Ce sont ces femmes qui luttent encore pour leur émancipation et l’égalité des droits contre les violences qu’elles subissent dans la société et la famille qui seront à l’initiative de l’hommage des Algériens à la défunte Assia Djebar, elle qui durant toute sa vie a écrit «contre la régression et la misogynie». Elle dont toute l’œuvre a tendu à rendre la voix et la parole à celles qu’elle appelait «Mes sœurs». C’est le vœu de sa famille. C’est la volonté de ses proches. Et c’est conforme à l’engagement et aux convictions de la défunte.
Et c’est donc tout naturellement que l’initiative de cet hommage qui aura lieu jeudi au palais de la Culture revienne aux associations de femmes qui prolongent et se reconnaissent dans le combat qu’a mené par sa plume et sa caméra Assia Djebar pour le respect de la dignité, de l’intégrité des «sans-voix».
Ces femmes de son peuple qu’elle évoquait dans son discours devant ses pairs de l’Académie française le 22 juin 2006 quand elle affirmait : «J’ai retrouvé une unité intérieure grâce à cette parole préservée de mes sœurs, à leur pudeur qui ne se sait pas, si bien que le son d’origine s’est mis à fermenter au cœur même du français de mon écriture.
Ainsi armée ou réconciliée, j’ai pris tout à fait le large». Il est à souligner qu’un hommage sera rendu à la défunte à Paris, demain mercredi, de 11h à 12h, au funérarium des Batignolles, 1 boulevard du Général Leclerc, métro Porte de Clichy. Le corps de la défunte arrivera jeudi à Alger à 14h05, où un accueil officiel lui sera réservé ainsi qu’à la famille. Le cortège se dirigera ensuite vers le palais de la Culture où l’hommage se déroulera de 17h à 20h. Le cercueil et la famille seront ensuite acheminés vers la résidence du wali de Tipasa, où une veillée funèbre aura lieu. Assia Djebar sera enterrée vendredi au cimetière de Cherchell accompagnée également des femmes de sa famille de son entourage et de toutes celles qui souhaiteraient être présentes conformément à ses dernières volontés.
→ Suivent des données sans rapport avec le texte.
(** [sqlite_store.py:790-835 SqliteStore.stale_embedding_counts] The buckets
    ["space_mismatch"] and ["content_mismatch"]. *)
Definition stale_embedding_counts (provider model settings_fingerprint : string)
    (model_revision : option string) (match_revision : bool) : St (Z * Z) :=
  let* space_mismatch := query (count_where (λ r,
    bool_decide (e_provider r ≠ provider) || bool_decide (e_model r ≠ model)
    || bool_decide (e_settings_fingerprint r ≠ settings_fingerprint)
    || (match_revision && bool_decide (e_model_revision r ≠ model_revision)))) in
  let* content_mismatch := query (count_joined (λ m r,
    in_space provider model settings_fingerprint model_revision match_revision r
    && bool_decide (hash_content (r_content m) ≠ e_content_hash r))) in
  ret (space_mismatch, content_mismatch).

(** [sqlite_store.py:837-851 SqliteStore.stored_embedding_dimensions] *)
Definition stored_embedding_dimensions : St (list Z) :=
  query (λ d, sort_by Z.leb (remove_dups (map (λ kr, e_dimensions kr.2)
    (filter (λ kr : string * embedding_row, e_status kr.2 = "ok"%string)
      (map_to_list (embeddings d)))))).

(** [sqlite_store.py:853-857 SqliteStore.delete_embedding] *)
Definition delete_embedding (memory_id : string) : St unit :=
  execute (λ d, Ok (delete_embedding_row memory_id d)) ;; commit_if_needed.

(** [sqlite_store.py:859-866 SqliteStore.get_embedding_model] *)
Definition get_embedding_model (memory_id : string) : St (option string) :=
  query (λ d, e_model <$> embeddings d !! memory_id).

(** The dict of [get_embedding_identity]. *)
Record Identity := mkIdentity {
  i_provider : string; i_model : string; i_dimensions : Z; i_content_hash : string;
  i_model_revision : option string; i_settings_fingerprint : string; i_status : string;
}.

(** [sqlite_store.py:868-897 SqliteStore.get_embedding_identity] *)
Definition get_embedding_identity (memory_id : string) : St (option Identity) :=
  query (λ d, (λ r, mkIdentity (e_provider r) (e_model r) (e_dimensions r) (e_content_hash r)
    (e_model_revision r) (e_settings_fingerprint r) (e_status r)) <$> embeddings d !! memory_id).

(** ** Search *)

(** [sqlite_store.py:901-921 SqliteStore.pinned_items] *)
Definition pinned_items (project_id : option string) : St (list MemoryItem) :=
  let* rows := query (select_memories (λ _ r,
    r_pinned r
    && match project_id with Some p => in_project p r || global_row r | None => true end) newest_leb) in
  ret (map row_to_memory_item rows).
Lemma item_row_time item r : Spec.item_row item = Ok r →
  0 ≤ r_created_at r < datetime_end ∧ r_project_id r = project_id item.
Proof.
  unfold Spec.item_row. destruct (iso_column (created_at item)) as [t|] eqn:Ht; [|done]. simpl.
  apply iso_column_ok in Ht as (?&?&?&?).
  destruct (updated_at item) as [u|]; simpl; [destruct (iso_column u); simpl|]; naive_solver.
Qed.

Lemma keeps_wf_add_memory i : keeps_wf (Spec.add_memory i).
Proof.
  intros d Hd. unfold Spec.add_memory. destruct (Spec.item_row i) as [r|] eqn:Hr; [|done].
  apply item_row_time in Hr as [Ht Hp].
  case_bool_decide as Hk; [done|]. destruct (fk_project_ok _ _) eqn:Hfk; [|done].
  eapply (wf_insert_memory (id i) r d); [|done|done].
  unfold insert_memory. rewrite Hp, Hfk. destruct (memories d !! id i); [|done].
  by destruct Hk; eexists.
Qed.

Lemma keeps_wf_update_row k f :
  (∀ r, r_project_id (f r) = r_project_id r ∧ r_created_at (f r) = r_created_at r) →
  keeps_wf (Spec.update_row k f).
Proof.
  intros Hf d Hd. unfold Spec.update_row. pose proof (wf_update_memory k f d Hf Hd) as Hw.
  by destruct (memories d !! k).
Qed.

Lemma keeps_wf_set_pinned k b : keeps_wf (Spec.set_pinned k b).
Proof. apply keeps_wf_bind; [by apply keeps_wf_update_row|by intros ? ?]. Qed.

Lemma keeps_wf_update_memory now k c ts : keeps_wf (Spec.update_memory now k c ts).
Proof. apply keeps_wf_bind; [by apply keeps_wf_update_row|by intros ? ?]. Qed.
Pour sa part, l’Académie française rendra hommage, lors de son audience du 19 février, à la mémoire de la défunte qui occupait le siège n° 5, par une minute de silence et par un discours qui sera prononcé par l’écrivaine Danièle Sallenave, directrice du bureau de l’Académie française.
Condoléances de l’association du réseau wassila/avife
Assia Djebar, «l’intransigeante dotée d’empathie» Fatma-Zohra Imalhayène, est décédée. Les membres du réseau Wassila/Avife tiennent à s’associer à la douleur de sa fille Jalila et de l’ensemble de la famille Imalhayène. Nous présentons aussi nos condoléances à toutes les femmes algériennes à qui, par un travail acharné et quotidien, elle aura restitué une archéologie des savoirs au féminin en déterrant notre histoire, en faisant entendre nos voix.
Cela, elle le fit dans une écriture élégante et précieuse, comme sa chère ville de Cherchell qui fut aussi, dans ses ouvrages, sa Césarée. Elle a donné naissance à une œuvre qui nous autorise à écrire que son décès ne saurait être une disparition, car cette œuvre, à jamais, illuminera notre chemin puisqu’elle a allumé des feux dans notre nuit patriarcale. Et si «une femme qui écrit vaut son pesant d’or», selon l’expression de Kateb Yacine, Assia Djebar aura tiré les premières salves.